Por Vivi Whiteman

Disco do Racionais quando tá pra sair é tipo armação de tempestade depois de uma temporada de seca. O céu fica tenso, aquela expectativa.
Nos últimos 12 anos rolaram algumas pancadas, pesadas, mas dispersas, que só fizeram aumentar a pressão. Finalmente ele chegou, Cores e Valores, fechando o tempo, mas também estourando as nuvens e espalhando a água boa que tanta gente esperava.

E veio tudo num pique de dilúvio mesmo, KL Jay abre os trabalhos feito uma rajada de raio iluminando a cena: um misto de relatos em flashback, acerto de contas, sumários, retratos, balanços, olhos bem abertos e grandes esperanças. É vento frio, é trovão, é nevoeiro sinistro, é a banca de Mano Brown, Edi Rock e Ice Blue organizando o tsunami que, eventualmente, também pode terminar em brisa e dia de sol.

O disco pegou vários de surpresa, não foi feito nos moldes dos anteriores. A chuva constante que dava o ritmo de longas conversas e histórias contadas com riqueza de detalhes deu lugar a uma tempestade rápida, um épico concentrado e desconcertante, do tipo que revira tudo em questão de minutos.

Cores e Valores fala de uma história de 25 anos de superação, trajetórias extraordinárias e grandes momentos da música, mas não está preso no passado. Entende os novos formatos, o dialeto rápido, a linguagem da mixtape, da vinheta, do flow acelerado, do papo reto e direto ao ponto. O jogo é hoje, agora e sempre, e os Racionais sabem disso.

Os temas clássicos reaparecem todos_ racismo, o desempenho no game capitalista, pobreza, desejos de ascensão, crime, justiça (ou a falta dela). Também tem espaço pro bonde ostentação, com o novo cordão de elite e o champagne para o ar de sempre, mais que merecido.

É a realidade, são as ambições e as possibilidades, é a mansão ou o castelo de areia, é o presente observado na perspectiva do aprendizado. São as lembranças fazendo eco nas novas canções, com vozes de grandes versos, ensinamentos de raps antigos e fantasmas de momentos tensos.

É a ação desastrosa da PM no famoso e emblemático show da praça da Sé, são os novos e velhos dilemas, são os moleques SP 80 passeando pelas favelas entre o perfume do Patchouli, o beijo na boca e o mundo cão. É a cidade cinza, a trajetória negra, as notas e o céu azuis, cada um com sua verdade, cada um com seu valor.
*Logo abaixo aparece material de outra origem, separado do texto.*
(** * cephfs-mirror: PeerReplayer (src/tools/cephfs_mirror/PeerReplayer.h)

    A shallow embedding of the inline part of [PeerReplayer]: the
    cancellation flag of a [SnapshotReplayerThread], [SyncEntry], the
    per-directory [SnapSyncStat] table with its mutators, and
    [should_backoff].  The snapshot diff and the replay loop, which the
    header only declares, are modelled after the design document. *)

From Stdlib Require Import ZArith NArith String List Lia Bool.
From Stdlib Require Floats.PrimFloat.
From stdpp Require Import base option list gmap sets strings sorting.

Local Open Scope Z_scope.

(** ** Machine integers *)

(** [uint64_t]: a natural number below [2^64]; arithmetic wraps around. *)
Definition uint64_modulus : N := (2 ^ 64)%N.
Definition wrap64 (n : N) : N := (n mod uint64_modulus)%N.
Definition UINT64_MAX : N := (uint64_modulus - 1)%N.

(** [++x] on a [uint64_t]. *)
Definition incr64 (n : N) : N := wrap64 (n + 1).

(** [ceph::coarse_mono_time]: ticks of the coarse monotonic clock. *)
Definition time : Type := N.
Definition clock_zero : time := 0%N.

(** [double], kept as the machine float it is; the code only stores it. *)
Definition double : Type := PrimFloat.float.

(** ** Exceptions *)

(** [std::map::at] throws [std::out_of_range] on a missing key; this is
    the only exception the inline code can raise. *)
Inductive Exn : Type :=
| out_of_range (key : string).

Definition Result (A : Type) : Type := (Exn + A)%type.

Definition ok {A} (a : A) : Result A := inr a.
Definition throw {A} (e : Exn) : Result A := inl e.

Definition rbind {A B} (m : Result A) (f : A -> Result B) : Result B :=
  match m with
  | inl e => inl e
  | inr a => f a
  end.

Declare Scope result_scope.
Delimit Scope result_scope with result.
Notation "'let*' x := m 'in' k" := (rbind m (fun x => k))
  (at level 10, x name, m at level 100, k at level 200) : result_scope.

(** [m.at(key)] for a [std::map<std::string, V>]. *)
Definition map_at {V} (m : gmap string V) (key : string) : Result V :=
  match m !! key with
  | Some v => ok v
  | None => throw (out_of_range key)
  end.

(** ** SnapshotReplayerThread *)

Module SnapshotReplayerThread.

Record t : Type := mk { canceled : bool }.

(** Member initialiser [bool canceled = false]. *)
Definition init : t := {| canceled := false |}.

Definition cancel (th : t) : t := {| canceled := true |}.

Definition is_canceled (th : t) : bool := canceled th.

End SnapshotReplayerThread.

(** A [SnapshotReplayerThread *]: the address of a thread object.  The
    objects live in a store indexed by address; dereferencing is a plain
    read, as in the source (it cannot throw). *)
Definition thread_ptr : Type := N.

Record DirRegistry : Type := mkDirRegistry {
  fd : Z;
  replayer : thread_ptr
}.

(** ** SyncEntry *)

(** Modelled from the spec: [struct ceph_statx] and the [S_ISDIR] macro
    come from headers outside src/.  The spec calls the field "metadata
    (type, size, mode, timestamps, ownership)" whose "type bits" decide
    [is_directory()]; the type bits are the POSIX file-type mask [S_IFMT]
    (octal 0170000) of the 16-bit [stx_mode], and a directory is
    [S_IFDIR] (octal 0040000). *)
Record ceph_statx : Type := mk_statx {
  stx_mode : N;
  stx_uid : N;
  stx_gid : N;
  stx_size : N;
  stx_mtime : N;
  stx_ctime : N
}.

Definition S_IFMT : N := 61440%N.
Definition S_IFDIR : N := 16384%N.
Definition S_ISDIR (mode : N) : bool := (N.land mode S_IFMT =? S_IFDIR)%N.

(** [ceph_dir_result *]: an opaque traversal handle (null when absent). *)
Definition dir_handle : Type := option N.

Record SyncEntry : Type := mkSyncEntry {
  epath : string;
  dirp : dir_handle;
  stx : ceph_statx
}.

(** The two constructors: without and with a traversal handle.  The first
    leaves [dirp] unset. *)
Definition SyncEntry_file (path : string) (s : ceph_statx) : SyncEntry :=
  {| epath := path; dirp := None; stx := s |}.
Definition SyncEntry_dir (path : string) (d : dir_handle) (s : ceph_statx)
  : SyncEntry :=
  {| epath := path; dirp := d; stx := s |}.
Definition calculate_duration_body (start_time end_time : string)
  : Py string :=
  start <- parse_time start_time ;;
  end_ <- parse_time end_time ;;
  start_dt <- anchor start ;;
  end_dt <- anchor end_ ;;
  end_dt <- (if datetime_lt end_dt start_dt
             then one_day <- timedelta_new 1 0 0 0 ;;
                  add_datetime_timedelta end_dt one_day 1
             else ret end_dt) ;;
  duration <- datetime_sub end_dt start_dt ;;
  ret (render_seconds (td_seconds duration)).

Definition calculate_duration (start_time end_time : string)
  : Py (option string) :=
  validate_time "calculate_duration"
    (calculate_duration_body start_time end_time).

(** * The vocabulary of the statements *)

(** [valid_time s t]: [s] is a valid 24-hour time whose value is [t], that
    is, the body of [parse_time] returns [t] on [s]. *)
Definition valid_time (s : string) (t : Time) : Prop :=
  outcome (parse_time_body s) = inr t.

(** The time of day of [t], in seconds since midnight. *)
Definition secs_of (t : Time) : Z :=
  hours t * 3600 + minutes t * 60 + seconds t.

(** A signed duration, in seconds. *)
Definition duration (hrs mins secs : Z) : Z := hrs * 3600 + mins * 60 + secs.

(** The ordinal of the date all arithmetic is anchored to. *)
Definition anchor_day : Z := ymd2ord 2000 1 1.

(** The instant [total] seconds after midnight of day [ord], as a
    [datetime], when it lies in the range of the type. *)
Definition instant (ord total : Z) : exn + datetime :=
  let day := ord + total / SECONDS_PER_DAY in
  let sod := total mod SECONDS_PER_DAY in
  if (1 <=? day) && (day <=? MAXORDINAL)
  then inr (mkDatetime day (sod / 3600) (sod mod 3600 / 60) (sod mod 60))
  else inl OverflowError.

(** Zero-padded rendering, digit by digit: [two_digits n] is the two
    decimal digits of [n], [clock h m s] is [HH:MM:SS], and
    [clock_of_seconds x] renders a number of seconds below a day. *)
Definition digit_char (d : Z) : ascii := ascii_of_N (48 + Z.to_N d).

Definition two_digits (n : Z) : string :=
  String (digit_char (n / 10)) (String (digit_char (n mod 10)) EmptyString).

Definition clock (h m s : Z) : string :=
  two_digits h ++ ":" ++ two_digits m ++ ":" ++ two_digits s.

Definition clock_of_seconds (x : Z) : string :=
  clock (x / 3600) (x mod 3600 / 60) (x mod 60).

(** A field that consists of decimal digits only, at least one: an integer
    literal with no other character. *)
Fixpoint all_digits (s : string) : bool :=
  match s with
  | EmptyString => true
  | String c s' =>
      match digit_val c with
      | Some _ => all_digits s'
      | None => false
      end
  end.

Definition digits_only (s : string) : bool :=
  negb (String.eqb s EmptyString) && all_digits s.

(** The values of the fields of a time: two or three fields, each of which
    [int] accepts, the seconds being 0 when there are two. *)
Definition field_values (fields : list string) : option (Z * Z * Z) :=
  match fields with
  | [a; b] =>
      match int_opt a, int_opt b with
      | Some h, Some m => Some (h, m, 0)
      | _, _ => None
      end
  | [a; b; c] =>
      match int_opt a, int_opt b, int_opt c with
      | Some h, Some m, Some x => Some (h, m, x)
      | _, _, _ => None
      end
  | _ => None
  end.

(** A number below 100 without padding: one digit below 10, else two. *)
Definition unpadded (n : Z) : string :=
  if n <? 10 then String (digit_char n) EmptyString else two_digits n.

(** The hour of the 12-hour clock and the meridiem of an hour of the
    24-hour clock, as the specification words them. *)
Definition hour12 (h : Z) : Z :=
  if h =? 0 then 12
  else if h =? 12 then 12
  else if h >? 12 then h - 12
  else h.

Definition meridiem (h : Z) : string := if h <? 12 then "AM" else "PM".

(** What it means for [r] to match the text [c] at offset [pos], where
    [rest] follows [c], taking the groups from [g] to [g']: the reading of
    a pattern as a grammar, with no order among the alternatives. *)
Fixpoint matches (ic : bool) (r : regex) (pos : nat) (c rest : string)
  (g g' : caps) {struct r} : Prop :=
  match r with
  | Lit x =>
      exists a, c = String a EmptyString /\ lit_matches ic x a = true /\ g' = g
  | Range lo hi =>
      exists a, c = String a EmptyString /\ range_matches lo hi a = true
                /\ g' = g
  | Cat r1 r2 =>
      exists c1 c2 g1,
        c = c1 ++ c2
        /\ matches ic r1 pos c1 (c2 ++ rest) g g1
        /\ matches ic r2 (pos + String.length c1) c2 rest g1 g'
  | Alt r1 r2 =>
      matches ic r1 pos c rest g g' \/ matches ic r2 pos c rest g g'
  | Opt r1 =>
      matches ic r1 pos c rest g g' \/ (c = EmptyString /\ g' = g)
  | Group n r1 =>
      exists g1, matches ic r1 pos c rest g g1 /\ g' = (n, c) :: g1
  | Bol => pos = 0%nat /\ c = EmptyString /\ g' = g
  | Eol => at_eol rest = true /\ c = EmptyString /\ g' = g
  | Eos => at_eos rest = true /\ c = EmptyString /\ g' = g
  end.

(** Patterns without [^]: what they match does not depend on the offset. *)
Fixpoint bol_free (r : regex) : bool :=
  match r with
  | Lit _ | Range _ _ | Eol | Eos => true
  | Cat r1 r2 | Alt r1 r2 => bol_free r1 && bol_free r2
  | Opt r1 | Group _ r1 => bol_free r1
  | Bol => false
  end.

(** The parts of the pattern of [standard_to_military_time]. *)
Definition hour_re : regex :=
  (Lit "1" @ Range "0" "2" ||| Opt (Lit "0") @ Range "1" "9")%re.

Definition minute_re : regex := (Range "0" "5" @ Range "0" "9")%re.

Definition seconds_re : regex :=
  Opt (Group 3 (Opt (Range "0" "5") @ Range "0" "9")).

Definition meridiem_re : regex :=
  Group 4 (Lit "A" @ Lit "M" ||| Lit "P" @ Lit "M").

Definition tail_re : regex :=
  (Opt (Lit ":") @ seconds_re @ Opt (Lit " ") @ meridiem_re @ Eol)%re.

(** The grammar of standard time as the specification words it: hour 1-12
    with an optional leading zero, a colon, a two-digit minute, optionally
    a colon and a two-digit second, an optional space, AM or PM in any
    case, and nothing before or after. *)
Definition spec_standard_pattern : regex :=
  (Bol
   @ Group 1 hour_re
   @ Lit ":"
   @ Group 2 minute_re
   @ Opt (Lit ":" @ Group 3 (Range "0" "5" @ Range "0" "9"))
   @ Opt (Lit " ")
   @ Group 4 (Lit "A" @ Lit "M" ||| Lit "P" @ Lit "M")
   @ Eos)%re.
(** * RefineDet loss layer (Applications/RefineDet/refinedet_loss.cpp)

    A shallow embedding of the anchor generator, the IoU routine, the
    anchor matcher, the negative filter and hard-negative miner, the loss
    functions and their derivatives, and the per-batch drivers
    [forwarding] and [calcDerivative].

    Numbers are modelled as the code has them: C++ [float] is IEEE-754
    binary32 and [double] is binary64, both taken from the Standard
    Library's executable specification [SpecFloat] (round to nearest even,
    signed zeros, infinities and NaN).  [unsigned int] is a [Z] reduced
    modulo 2^32.  A tensor of shape [1,1,H,W] is a list of H rows of W
    floats; a [std::vector] is a list; the [std::set] of positive anchor
    indices is a [gset nat]. *)

From Stdlib Require Import ZArith QArith Qabs Floats.SpecFloat Sorting.Permutation Lia.
From stdpp Require Import base list gmap.

Local Open Scope Z_scope.

(** ** Machine numbers *)

Abbreviation float := spec_float (only parsing).
Abbreviation double := spec_float (only parsing).

(** [unsigned int]: arithmetic wraps modulo 2^32. *)
Definition wrap32 (z : Z) : Z := z mod 2 ^ 32.
(** [update_hidden] on a code no longer than the list of counters, its
    label within the length [int] converts: a code without ["1"] leaves the
    counters as they are, and its label is not even looked up; otherwise a
    code missing from the mapping raises [KeyError], a label that [int]
    refuses raises [ValueError], and a label that [int] reads is added to
    the counter of every position holding ["1"], the others staying as
    they are. *)
Theorem update_hidden_outcomes (hidden : list Z) (logic : string)
    (labels : Dict.t string) :
  String.length logic ≤ length hidden →
  (∀ label, Dict.get logic labels = Some label →
     String.length label ≤ int_max_str_digits) →
  update_hidden hidden logic labels =
  if no_ones logic then Ok hidden
  else match Dict.get logic labels with
       | None => Err KeyError
       | Some label =>
           match PyInt.parse label with
           | Err _ => Err ValueError
           | Ok z =>
               Ok (imap (λ j h, if has_bit j logic then (h + z)%Z else h)
                     hidden)
           end
       end.
Proof.
  intros Hlen _. destruct (no_ones logic) eqn:Hones.
  { by apply update_hidden_from_no_ones. }
  destruct (Dict.get logic labels) as [label|] eqn:Hget.
  2: { apply update_hidden_from_error; [done | lia | by rewrite Hget]. }
  destruct (PyInt.parse label) as [z|e] eqn:Hparse.
  - by apply (update_hidden_adds _ _ _ label).
  - rewrite (parse_error _ _ Hparse) in Hparse.
    apply update_hidden_from_error; [done | lia | by rewrite Hget].
Qed.
Lemma whole_for_balls l g g' :
  for_balls l g = Some g' → whole_game g → whole_game g'.
Proof.
  revert g. induction l as [|b l IH]; intros g Hrun Hg; simpl in Hrun.
  { by simplify_eq. }
  destruct (update_ball b g) as [g1|] eqn:E; [|done]. simpl in Hrun.
  eauto using whole_update_ball.
Qed.

Lemma whole_reset c ml mr : whole_canvas c → whole_game (reset c ml mr).
Proof.
  intros Hc. split.
  { rewrite reset_paddle_x. exists 250%Z. reflexivity. }
  unfold reset. cbn [canvas Tk.create].
  apply whole_canvas_create.
  { repeat (apply Forall_cons; split); [exists 490%Z|exists 10%Z|done];
      reflexivity. }
  apply whole_canvas_create.
  { repeat (apply Forall_cons; split); [exists 10%Z|exists 10%Z|done];
      reflexivity. }
  apply whole_canvas_create; [|done].
  repeat (apply Forall_cons; split);
    [exists 200%Z|exists 358%Z|exists 300%Z|exists 370%Z|done]; reflexivity.
Qed.

Lemma whole_canvas_empty n : whole_canvas (Tk.mkCanvas ∅ n).
Proof. intros i cs. simpl. by rewrite lookup_empty. Qed.

(** X17: every coordinate the game keeps is a whole number: the paddle's
    centre and every coordinate of every canvas item, in every reachable
    game; so the float sums, differences and halves of the program are
    exact. *)
Theorem coordinates_are_whole g :
  reachable g →
  whole (paddle_x g) ∧
  ∀ i cs, Tk.items (canvas g) !! i = Some cs → Forall whole cs.
Proof.
  revert g. apply (run_invariant whole_game).
  { apply whole_reset, whole_canvas_empty. }
  intros e h h' _ Hh Hal Hf. destruct e; simpl in Hf.
  - unfold update in Hf. destruct (game_over h); [by simplify_eq|].
    eauto using whole_for_balls, whole_move_paddle.
  - simplify_eq. unfold spawn_ball. destruct (game_over h); [done|].
    destruct Hh as [Hx Hc]. split; [done|].
    cbn [canvas with_canvas with_balls Ball_new Tk.create snd].
    apply (whole_canvas_create _ (canvas h)); [|done].
    assert (whole BALL_RADIUS) as Hr by (by exists 12%Z).
    repeat (apply Forall_cons; split); try done.
    + apply whole_minus; [apply whole_Z|done].
    + apply whole_minus; [by apply whole_opp|done].
    + apply whole_plus; [apply whole_Z|done].
    + apply whole_plus; [by apply whole_opp|done].
  - simplify_eq. unfold set_move. by repeat (destruct (_ =? _)%Z).
  - rewrite restart_eq in Hf. simplify_eq.
    apply whole_move_paddle, whole_reset, whole_canvas_empty.
Qed.

Lemma coordinates_are_whole_witness :
  reachable (state_after last_life) ∧ whole (paddle_x (state_after last_life)).
Proof.
  split; [exact last_life_reachable|].
  exact (proj1 (coordinates_are_whole _ last_life_reachable)).
Defined.

(** ** How long a ball stays *)

Lemma run_app es1 es2 g : run (es1 ++ es2) g = run es1 g ≫= run es2.
Proof.
  revert g. induction es1 as [|e es1 IH]; intros g; [done|].
  simpl. destruct (fire e g) as [g1|]; simpl; [apply IH|done].
Qed.

Lemma reachable_run es g g' :
  reachable g → Forall allowed es → run es g = Some g' → reachable g'.
Proof.
  intros (g0&es0&Hi&Hal0&Hr0) Hal Hr.
  exists g0, (es0 ++ es). split; [done|]. split; [by apply Forall_app|].
  rewrite run_app, Hr0. done.
Qed.

Lemma update_next_id g g' :
  wf g → update g = Some g' →
  (Tk.next_id (canvas g) ≤ Tk.next_id (canvas g'))%nat.
Proof.
  intros Hwf Hup. unfold update in Hup.
  destruct (game_over g); [by simplify_eq|].
  pose proof (wf_move_paddle g Hwf) as Hwfp.
  destruct (for_balls_canvas _ _ _ Hwfp (wf_nodup _ Hwfp) (λ b H, H) Hup)
    as (Hn&_).
  assert (Tk.next_id (canvas (move_paddle g)) = Tk.next_id (canvas g)) as <-;
    [|done].
  rewrite move_paddle_slides. destruct (negb _); [|done]. cbv zeta.
  repeat (destruct (Qlt_b _ _)); done.
Qed.

(** One event: an earlier id stays earlier, a ball out of the list stays
    out, and a ball that stays in has fallen by the fall speed when the
    event is a tick of a game that is on. *)
Lemma fire_ages e h h' b q :
  wf h → e ≠ Restart → fire e h = Some h' → game_over h' = false →
  (ball_id b < Tk.next_id (canvas h))%nat →
  (b ∈ balls h → top_from q h b) →
  (ball_id b < Tk.next_id (canvas h'))%nat ∧
  (b ∈ balls h' →
   b ∈ balls h ∧
   top_from (q + (if e is Tick then BALL_FALL_SPEED else 0)) h' b).
Proof.
  intros Hwf He Hf Hon Hid Htop. destruct e; simpl in Hf; [| | |done].
  - pose proof (update_next_id h h' Hwf Hf) as Hn. split; [lia|].
    destruct (game_over h) eqn:Hgo.
    { rewrite update_over in Hf by done. simplify_eq. congruence. }
    destruct (update_live h Hwf Hgo) as (h''&Hup&_&_&_&_&_&_&Hbs).
    assert (h'' = h') as -> by congruence.
    intros Hb'. pose proof Hb' as Hb. rewrite Hbs in Hb.
    apply list_elem_of_filter in Hb as [_ Hb]. split; [done|].
    destruct (Htop Hb) as (x1&y1&x2&y2&Hc&Hq).
    destruct (update_canvas h h' Hwf Hgo Hf) as [Hmv _].
    destruct (Hmv b x1 y1 x2 y2 Hb Hc) as [Hc' _].
    do 4 eexists. split; [by apply Hc'|]. lra.
  - simplify_eq. destruct (game_over h) eqn:Hgo.
    { unfold spawn_ball in Hon. rewrite Hgo in Hon. congruence. }
    rewrite (spawn_ball_on x h Hgo). cbn [canvas with_canvas with_balls balls].
    split; [simpl; lia|].
    intros [Hb|Hb]%elem_of_app.
    + split; [done|]. destruct (Htop Hb) as (x1&y1&x2&y2&Hc&Hq).
      exists x1, y1, x2, y2. cbn [canvas with_canvas with_balls].
      rewrite lookup_create_old by done.
      split; [done|lra].
    + apply list_elem_of_singleton in Hb. subst b. simpl in Hid. lia.
  - simplify_eq. destruct (set_move_keeps dir h) as (_&_&Hb&Hc&_).
    rewrite Hc, Hb. split; [done|]. intros Hin. split; [done|].
    destruct (Htop Hin) as (x1&y1&x2&y2&Hc'&Hq).
    exists x1, y1, x2, y2. unfold top_from. rewrite Hc. split; [done|lra].
Qed.

Lemma fire_stays_on e h h' :
  e ≠ Restart → fire e h = Some h' → game_over h' = false →
  game_over h = false.
Proof.
  intros He Hf Hon. destruct e; simpl in Hf; [| | |done].
  - destruct (game_over h) eqn:Hgo; [|done].
    rewrite update_over in Hf by done. simplify_eq. congruence.
  - simplify_eq. destruct (game_over h) eqn:Hgo; [|done].
    unfold spawn_ball in Hon. rewrite Hgo in Hon. congruence.
  - simplify_eq. destruct (set_move_keeps dir h) as (_&_&_&_&E).
    by rewrite <- E.
Qed.

Lemma run_ages es h h' b q :
  wf h → Forall (λ e, e ≠ Restart) es →
  run es h = Some h' → game_over h' = false →
  (ball_id b < Tk.next_id (canvas h))%nat →
  (b ∈ balls h → top_from q h b) →
  b ∈ balls h' →
  top_from (q + BALL_FALL_SPEED * inject_Z (Z.of_nat (ticks es))) h' b.
Proof.
  intros Hwf Hes. revert h q Hwf.
  induction Hes as [|e es He Hes IH]; intros h q Hwf Hr Hon Hid Htop Hb'.
  { simpl in Hr. simplify_eq. destruct (Htop Hb') as (x1&y1&x2&y2&Hc&Hq).
    exists x1, y1, x2, y2. split; [done|]. cbn [ticks].
    change (inject_Z (Z.of_nat 0)) with 0. unfold BALL_FALL_SPEED. lra. }
  simpl in Hr. destruct (fire_total e h Hwf) as (h1&Hf&Hwf1).
  rewrite Hf in Hr. simpl in Hr.
  assert (game_over h1 = false) as Hon1.
  { clear -Hes Hr Hon. revert h1 Hr.
    induction Hes as [|e' es' He' Hes' IH']; intros h1 Hr; simpl in Hr.
    - by simplify_eq.
    - destruct (fire e' h1) as [h2|] eqn:Hf; [|done]. simpl in Hr.
      eapply fire_stays_on; eauto. }
  destruct (fire_ages e h h1 b q Hwf He Hf Hon1 Hid Htop) as [Hid1 Hstep].
  destruct (IH h1 (q + (if e is Tick then BALL_FALL_SPEED else 0))
              Hwf1 Hr Hon Hid1) as (x1&y1&x2&y2&Hc&Hq); [|done|].
  { intros Hb1. by apply Hstep. }
  exists x1, y1, x2, y2. split; [done|].
  destruct e; simpl ticks; rewrite ?Nat2Z.inj_succ; unfold Z.succ;
    rewrite ?inject_Z_plus; unfold BALL_FALL_SPEED in *;
    change (inject_Z 1) with 1; try lra.
Qed.

(** X8: no ball stays live through 107 ticks of play: from any reachable
    game, after a run without restart that has at least 107 ticks and
    ends with the game still on, every ball that was live at the start
    has been caught or missed. *)
Theorem ball_settled_in_107_ticks g g' b es :
  reachable g → b ∈ balls g →
  Forall allowed es → Forall (λ e, e ≠ Restart) es →
  run es g = Some g' → game_over g' = false →
  (107 ≤ ticks es)%nat →
  b ∉ balls g'.
Proof.
  intros Hr Hb Hal Hes Hrun Hon Hn Hb'.
  pose proof (reachable_wf g Hr) as Hwf.
  pose proof (reachable_run es g g' Hr Hal Hrun) as Hr'.
  destruct (live_balls_ok g Hr b Hb)
    as (_&x1&y1&x2&y2&x&y&Hc&_&Hy1&_&_&_&Hy&_).
  destruct (run_ages es g g' b (- (2 * BALL_RADIUS)) Hwf Hes Hrun Hon)
    as (x1'&y1'&x2'&y2'&Hc'&Hq); [by apply live_below_next| |done|].
  { intros _. exists x1, y1, x2, y2. split; [done|].
    unfold BALL_RADIUS in *. lra. }
  destruct (live_balls_ok g' Hr' b Hb')
    as (_&a1&b1&a2&b2&x'&y'&Hc''&_&Hb1&_&_&_&_&Htop).
  rewrite Hc' in Hc''. injection Hc'' as <- <- <- <-.
  assert (107 <= inject_Z (Z.of_nat (ticks es))) as Hk.
  { change 107 with (inject_Z 107). rewrite <- Zle_Qle. lia. }
  unfold BALL_RADIUS, BALL_FALL_SPEED, HEIGHT in *. lra.
Qed.

Lemma ball_settled_in_107_ticks_witness :
  let g := state_after one_ball in
  let b := mkBall 4 BALL_RADIUS in
  reachable g ∧ b ∈ balls g ∧
  ∃ g', run (replicate 107 Tick) g = Some g' ∧ game_over g' = false ∧
        (b ∉ balls g').
Proof.
  intros g b.
  assert (balls g = [b]) as Hbs by (vm_compute; reflexivity).
  assert (b ∈ balls g) as Hb by (rewrite Hbs; constructor).
  destruct (run_total (replicate 107 Tick) g (state_after_wf _)) as (g'&Hrun&_).
  assert (game_over <$> run (replicate 107 Tick) g = Some false) as Hon
    by (vm_compute; reflexivity).
  rewrite Hrun in Hon. injection Hon as Hon.
  assert (Forall allowed (replicate 107 Tick)) as Hal by allowed_run.
  assert (Forall (λ e, e ≠ Restart) (replicate 107 Tick)) as Hnr.
  { repeat first [apply Forall_cons; split; [discriminate|]|apply Forall_nil_2]. }
  assert (107 ≤ ticks (replicate 107 Tick))%nat as Hn.
  { apply Nat.leb_le. vm_compute. reflexivity. }
  split; [exact one_ball_reachable|]. split; [exact Hb|].
  exists g'. split; [exact Hrun|]. split; [exact Hon|].
  exact (ball_settled_in_107_ticks g g' b _ one_ball_reachable Hb Hal Hnr
           Hrun Hon Hn).
Defined.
O disco termina em sintonia de amor, o cântico dos cânticos, terra prometida depois do continente devastado. E o temporal final traz o beat dos sinos e a profecia de Cassiano, companheiro de sempre dos reis das marginais: “algo me diz que amanhã, a coisa irá mudar”. E a cena segue no mistério do próximo capítulo, à espera de outras ondas de rimas, mais histórias, novas odisséias. Quem tiver ouvidos, ouça.